In this embodiment, an example of processing on a digital multi-tone image has been described. However, if a stable image can be obtained, an input image may be binarized to perform the same discrimination processing as described above. Included in the invention.

There are other processing methods. J ₁ larger than J ₂
Smaller than the are examples according to the tongue out unit, without taking into account the central angle alpha, sometimes it can be determined whether the tongue out in this J ₁ and J ₂ is generated. Further, when the tongue out portion is present, will be present two larger peaks than always J _1, greater than J ₁ J ₂
Monitoring of tongue sticking out is possible depending on whether two smaller peaks exist. In particular, when a tongue protruding portion occurs at two or more locations, the number of peaks is always an even number of four or more, and it can be determined based on whether or not this peak appears. Also, on the three-piece side where the welded seam exists, there is a difference in the peak value, but since there is one peak due to the welded seam, the peak is always an odd number.

There is also an exceptional case in which the entire tongue-out portion has a predetermined width at the tongue-out portion (d _{3 in} FIG. 5 is the same as d ₂ ). To detect this tongue sticking out, if the difference shown in FIG. 7 is taken, a steep peak appears only on the side surface of the tongue sticking out part, which can be monitored by the flow of FIG.

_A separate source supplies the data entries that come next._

(** X7, encoder failure: a text the encoder refuses is never stored: the
    query for it returns nothing, [addContext] returns normally and the
    store is as before. *)
Theorem tokenization_failure_swallowed (it : ContextItem) (s : VectorStore) (k : nat) :
  encode (content it) = None ->
  getRelevantContext s (content it) k = Normal []
  /\ addContext (Some it) s = (Normal tt, s).
Proof.
  intros Henc.
  assert (Hq : forall k, getRelevantContext s (content it) k = Normal []).
  { intros k'. unfold getRelevantContext.
    destruct (Nat.eqb _ _); [done|]. by rewrite (textToVector_throws _ Henc). }
  split; [apply Hq|].
  destruct (addContext_Some it s) as (r & Hr & ->).
  rewrite Hq in Hr. injection Hr as <-. simpl.
  by apply addItem_unencodable.
Qed.

End MoreStoreFacts.

(** ** Further facts that rest on the contract of the index *)

Section MoreIndexContract.

Context {E : Encoder} {I : HierarchicalNSW} {L : HierarchicalNSWLaws I}.

#[local] Opaque dimension.

(** X8, the index only grows: the index never forgets a label: the points of
    evicted items stay. *)
Theorem index_never_forgets (item : option ContextItem) (s : VectorStore) (l : nat) :
  l ∈ getIdsList (index s) ->
  l ∈ getIdsList (index (snd (addContext item s))).
Proof.
  intros Hl.
  destruct (addContext_shape item s)
    as [[-> _]|(it & c & v & n & _ & _ & Hadd & _)]; [done|].
  apply (add_ids _ _ _ _ Hadd). by right.
Qed.
(** A press and a drag of the eraser are one pass each, at the scene point
    of the pointer. *)
Lemma eraser_press_and_drag (g : Game) (x y : Q) :
  selectedTool g = Teraser -> isPanning g = false ->
  let px := point_x (screenToCanvas g x y) in
  let py := point_y (screenToCanvas g x y) in
  mouseDownHandler hypot g x y
  = eraseShape hypot (set_currentMouse (set_start (set_clicked g true) px py) px py) px py
  /\ (clicked g = true ->
      mouseMoveHandler hypot g x y = eraseShape hypot (set_currentMouse g px py) px py).
Proof.
  intros Ht Hp. rewrite mouseDownHandler_eq. unfold mouseMoveHandler. simpl. rewrite Ht, Hp.
  split; [done|]. intros Hc. by rewrite Hc.
Qed.

(** C8 (eraser).  One pass of the eraser at a scene point [(x, y)]: when no
    shape of the store is hit there, the state is left as it was, so the
    store is unchanged and nothing is sent; when a shape is hit, the shapes
    hit are removed and exactly one message is sent, an update that carries
    the whole store as it is after the removal. *)
Theorem eraser_sends_on_removal_only (g : Game) (x y : Q) :
  (existsb (hitTest hypot x y (scale g)) (shapes_json g) = false ->
   eraseShape hypot g x y = g)
  /\ (existsb (hitTest hypot x y (scale g)) (shapes_json g) = true ->
      shapes_json (eraseShape hypot g x y)
      = List.filter (fun s => negb (hitTest hypot x y (scale g) s)) (shapes_json g)
      /\ length (shapes_json (eraseShape hypot g x y)) < length (shapes_json g)
      /\ sent (eraseShape hypot g x y)
         = sent g ++ [chat (UpdateMsg (shapes_json (eraseShape hypot g x y)) None) (roomId g)]).
Proof.
  pose proof (erase_keeps_all g x y) as Hall.
  split; intros H; rewrite H in Hall; simpl in Hall.
  - unfold eraseShape. simpl.
    rewrite filter_all by exact Hall. by rewrite Nat.eqb_refl, set_existingShapes_same.
  - assert (Hlen : length (List.filter (erase_keeps hypot g x y (10 / scale g)%Q) (existingShapes g))
                   < length (existingShapes g)).
    { apply filter_some_length. by rewrite existsb_negb_forallb, Hall. }
    split; [apply eraseShape_shapes|]. split.
    + unfold eraseShape. simpl. destruct (negb _); unfold shapes_json; simpl;
        by rewrite !length_map.
    + unfold eraseShape. simpl.
      destruct (Nat.eqb_spec (length (existingShapes g))
                  (length (List.filter (erase_keeps hypot g x y (10 / scale g)%Q) (existingShapes g))))
        as [E|E]; [lia|]. done.
Qed.

(** * The store as JSON, when memory grows *)

Lemma json_in_grow os m os' k l :
  forallb (wf_obj (length m)) os = true -> l < length os ->
  json_in (os ++ os') (m ++ k) l = json_in os m l.
Proof.
  intros Hwf Hl. unfold json_in. rewrite deref_in_app by done.
  apply stringify_app. by apply deref_in_forallb.
Qed.

Lemma map_json_in_grow os m os' k (ls : list loc) :
  forallb (wf_obj (length m)) os = true ->
  forallb (fun l => l <? length os) ls = true ->
  map (json_in (os ++ os') (m ++ k)) ls = map (json_in os m) ls.
Proof.
  intros Hwf Hls. apply map_ext_in. intros l Hl.
  rewrite forallb_forall in Hls. apply json_in_grow; [done|].
  apply Nat.ltb_lt. by apply Hls.
Qed.

Lemma deref_in_app_r (os os' : list Obj) (i : nat) (o : Obj) :
  os' !! i = Some o -> deref_in (os ++ os') (length os + i) = o.
Proof.
  intros H. unfold deref_in. rewrite lookup_app_r by lia.
  replace (length os + i - length os) with i by lia. by rewrite H.
Qed.

Lemma map_seq_lookup {A B} (f : nat -> B) (h : A -> B) (l : list A) (n : nat) :
  (forall i x, l !! i = Some x -> f (n + i) = h x) ->
  map f (seq n (length l)) = map h l.
Proof.
  revert n. induction l as [|x l IH]; intros n H; simpl; [done|]. f_equal.
  - rewrite <- (H 0 x eq_refl). f_equal. lia.
  - apply IH. intros i y Hy. rewrite <- (H (S i) y Hy). f_equal. lia.
Qed.

(** A new shape at the end of the store. *)
Lemma push_new_shapes (g : Game) (o : Obj) :
  wf g = true ->
  shapes_json (push_new g o) = shapes_json g ++ [stringify (arrs g) o].
Proof.
  intros H. unfold wf in H. apply wf_mem_iff in H. destruct H as (Ho & Hs & _).
  unfold shapes_json, push_new, deref. simpl. rewrite map_app. simpl.
  rewrite deref_in_new. f_equal.
  pose proof (map_json_in_grow (objs g) (arrs g) [o] [] (existingShapes g) Ho Hs) as E.
  unfold json_in in E. by rewrite app_nil_r in E.
Qed.

Lemma commit_spec (g : Game) (o : Obj) :
  wf g = true ->
  shapes_json (commit g o) = shapes_json g ++ [stringify (arrs g) o]
  /\ sent (commit g o) = sent g ++ [chat (ShapeMsg (stringify (arrs g) o)) (roomId g)].
Proof.
  intros H. unfold commit. split; [|done]. by apply (push_new_shapes g o).
Qed.

(** The store after an inbound update, before any substitution: the shapes
    of the message. *)
Lemma parse_all_shapes (os : list Obj) (m : list (list Point)) (ss : list Shape) :
  let '(ls, os2, m2) := parse_all ss os m in
  map (json_in os2 m2) ls = ss.
Proof.
  destruct (parse_all_spec ss os m) as (os' & k & -> & Hlen & Hwf & Hss).
  rewrite <- Hlen, <- Hss. apply map_seq_lookup.
  intros i o Hi. unfold json_in. by rewrite (deref_in_app_r os os' i o).
Qed.

(** * Inbound updates *)

(** C1 (move preservation).  An inbound update with [isMoving] true that
    arrives while [activeShape] is set leaves the store with the local
    wrapper, the object [activeShape] refers to and so with its current
    offset, in the place of every move wrapper of the incoming list, and with
    the other incoming shapes in the other places; an update whose [isMoving]
    is false or absent replaces the store by the incoming list. *)
Theorem inbound_update_keeps_local_wrapper (g : Game) (shapes : list Shape) :
  (forall a, wf g = true -> activeShape g = Some a ->
     exists g', onmessage g (Chat (UpdateMsg shapes (Some true))) = Returned g'
       /\ shapes_json g' = map (fun s => if is_move s then json_at g a else s) shapes
       /\ (forall i s, shapes !! i = Some s -> is_move s = true ->
             existingShapes g' !! i = Some a)
       /\ activeShape g' = Some a)
  /\ (forall isMoving, isMoving <> Some true ->
     exists g', onmessage g (Chat (UpdateMsg shapes isMoving)) = Returned g'
       /\ shapes_json g' = shapes).
Proof.
  split.
  - intros a Hwf Ha. simpl.
    destruct (parse_all_spec shapes (objs g) (arrs g)) as (os' & k & -> & Hlen & Hwf' & Hss).
    simpl. rewrite Ha. eexists. split; [reflexivity|].
    unfold wf in Hwf. apply wf_mem_iff in Hwf. destruct Hwf as (Ho & _ & _ & Hact).
    rewrite Ha in Hact. simpl in Hact.
    assert (Hlt : a < length (objs g)).
    { apply deref_in_move_lt. by destruct (deref_in (objs g) a). }
    assert (Hja : json_in (objs g ++ os') (arrs g ++ k) a = json_at g a)
      by (by apply json_in_grow).
    split; [|split; [|done]].
    + unfold shapes_json, deref. simpl. rewrite map_map, <- Hlen, <- Hss, map_map.
      apply map_seq_lookup. intros i o Hi.
      rewrite (deref_in_app_r _ _ _ _ Hi), is_move_stringify.
      destruct (is_move o); [exact Hja|]. by rewrite (deref_in_app_r _ _ _ _ Hi).
    + intros i s Hi Hmv. simpl. rewrite list_lookup_fmap.
      rewrite <- Hss in Hi. rewrite list_lookup_fmap in Hi.
      destruct (os' !! i) as [o|] eqn:Eo; [|done]. simpl in Hi. injection Hi as <-.
      rewrite lookup_seq_lt by (rewrite <- Hlen; by eapply lookup_lt_Some).
      simpl. unfold deref. simpl. rewrite (deref_in_app_r _ _ _ _ Eo).
      by rewrite is_move_stringify in Hmv; rewrite Hmv.
  - intros isMoving Hne. simpl.
    pose proof (parse_all_shapes (objs g) (arrs g) shapes) as Hs.
    destruct (parse_all shapes (objs g) (arrs g)) as [[ls os] m]. simpl.
    destruct isMoving as [[|]|]; [done| |]; eexists; (split; [reflexivity|exact Hs]).
Qed.

(** * Panning *)

(** While the space bar is held, a press and a move leave the store and
    the socket alone. *)
Lemma panning_press_and_move (g : Game) (x y : Q) :
  isPanning g = true ->
  (shapes_json (mouseDownHandler hypot g x y) = shapes_json g
   /\ sent (mouseDownHandler hypot g x y) = sent g)
  /\ (shapes_json (mouseMoveHandler hypot g x y) = shapes_json g
      /\ sent (mouseMoveHandler hypot g x y) = sent g).
Proof.
  intros H. rewrite mouseDownHandler_eq. unfold mouseMoveHandler. simpl. rewrite H.
  by destruct (clicked g).
Qed.

(** C3 (panning), at the input where the code departs from it.  The tool is
    the rectangle, the space bar is pressed, the button goes down at [(0, 0)]
    and is released at [(10, 10)]: [mouseUpHandler] does not look at
    [isPanning], so the release commits a rectangle and sends it. *)
Theorem release_while_panning_commits :
  let g := run hypot (newGame "room") [SetTool Trect; KeyDown "Space"; MouseDown 0 0] in
  isPanning g = true
  /\ shapes_json g = [] /\ sent g = []
  /\ shapes_json (mouseUpHandler hypot g 10 10) = [Rect 0 0 10 10 "black" 2]
  /\ sent (mouseUpHandler hypot g 10 10)
     = [chat (ShapeMsg (Rect 0 0 10 10 "black" 2)) "room"].
Proof. vm_compute. repeat split; reflexivity. Qed.

(** * Malformed messages *)

(** A chat message of the expected shape never makes the handler throw. *)
Lemma onmessage_chat_returns (g : Game) (p : Payload) :
  exists g', onmessage g (Chat p) = Returned g'.
Proof.
  destruct p as [s|ss f]; simpl.
  - destruct (parse s (arrs g)). eauto.
  - destruct (parse_all ss (objs g) (arrs g)) as [[ls os] m]. simpl.
    destruct f as [[|]|]; eauto. destruct (activeShape g); eauto.
Qed.



(** * Strokes have at least two points *)

Lemma good_shape_stringify (m : list (list Point)) (o : Obj) :
  good_shape (stringify m o) = good_obj m o.
Proof. unfold good_shape, good_obj. induction o; cbn -[Nat.leb]; auto. Qed.

Lemma good_obj_grow (m k : list (list Point)) (o : Obj) :
  good_obj m o = true -> good_obj (m ++ k) o = true.
Proof.
  unfold good_obj. induction o; cbn -[Nat.leb]; auto.
  rewrite !Nat.leb_le. intros H. rewrite deref_arr_app; [done|].
  unfold deref_arr in H. destruct (m !! points) eqn:E; simpl in H; [|lia].
  by eapply lookup_lt_Some.
Qed.

Lemma good_obj_push (m : list (list Point)) (a : loc) (p : Point) (o : Obj) :
  good_obj m o = true -> good_obj (<[a := deref_arr m a ++ [p]]> m) o = true.
Proof.
  unfold good_obj. induction o; cbn -[Nat.leb]; auto.
  rewrite !Nat.leb_le. intros H. unfold deref_arr in *.
  destruct (decide (a = points)) as [->|Hne]; [|by rewrite list_lookup_insert_ne].
  destruct (m !! points) as [pts|] eqn:E; simpl in H; [|lia].
  rewrite list_lookup_insert_eq by (by eapply lookup_lt_Some). simpl.
  rewrite length_app. lia.
Qed.

Lemma good_memory_store (g : Game) : good_memory g = true -> good_store g = true.
Proof.
  intros H. unfold good_store, shapes_json. rewrite forallb_forall. intros s Hs.
  apply in_map_iff in Hs. destruct Hs as (l & <- & _). rewrite good_shape_stringify.
  by apply deref_in_forallb.
Qed.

Although an image pickup means other than a TV camera may be used, and a ring-type illumination device is used, a ring-shaped image can be realized with a normal illumination device by rotating the can itself.

[0042]

According to the present invention, a defective fastening which occurs in a tightened portion of a metal can is imaged by a television camera disposed above the tightened portion, and the quality is determined by image processing. Therefore, the influence of the reflection from the pattern portion printed on the can body can be avoided, and the quality of the metal can end winding portion can be determined reliably. In particular, in a food can or the like, it is effective as a means for preventing in advance the adverse effect that improperly sealed cans leak to the market due to improper winding. Also,
Compared to the method of taking an image with a plurality of television cameras from the outer peripheral direction of the metal can, there is an advantage that the apparatus is simple and the installation space is small.

[Brief description of the drawings]

FIG. 1 is an overall configuration diagram of the present invention.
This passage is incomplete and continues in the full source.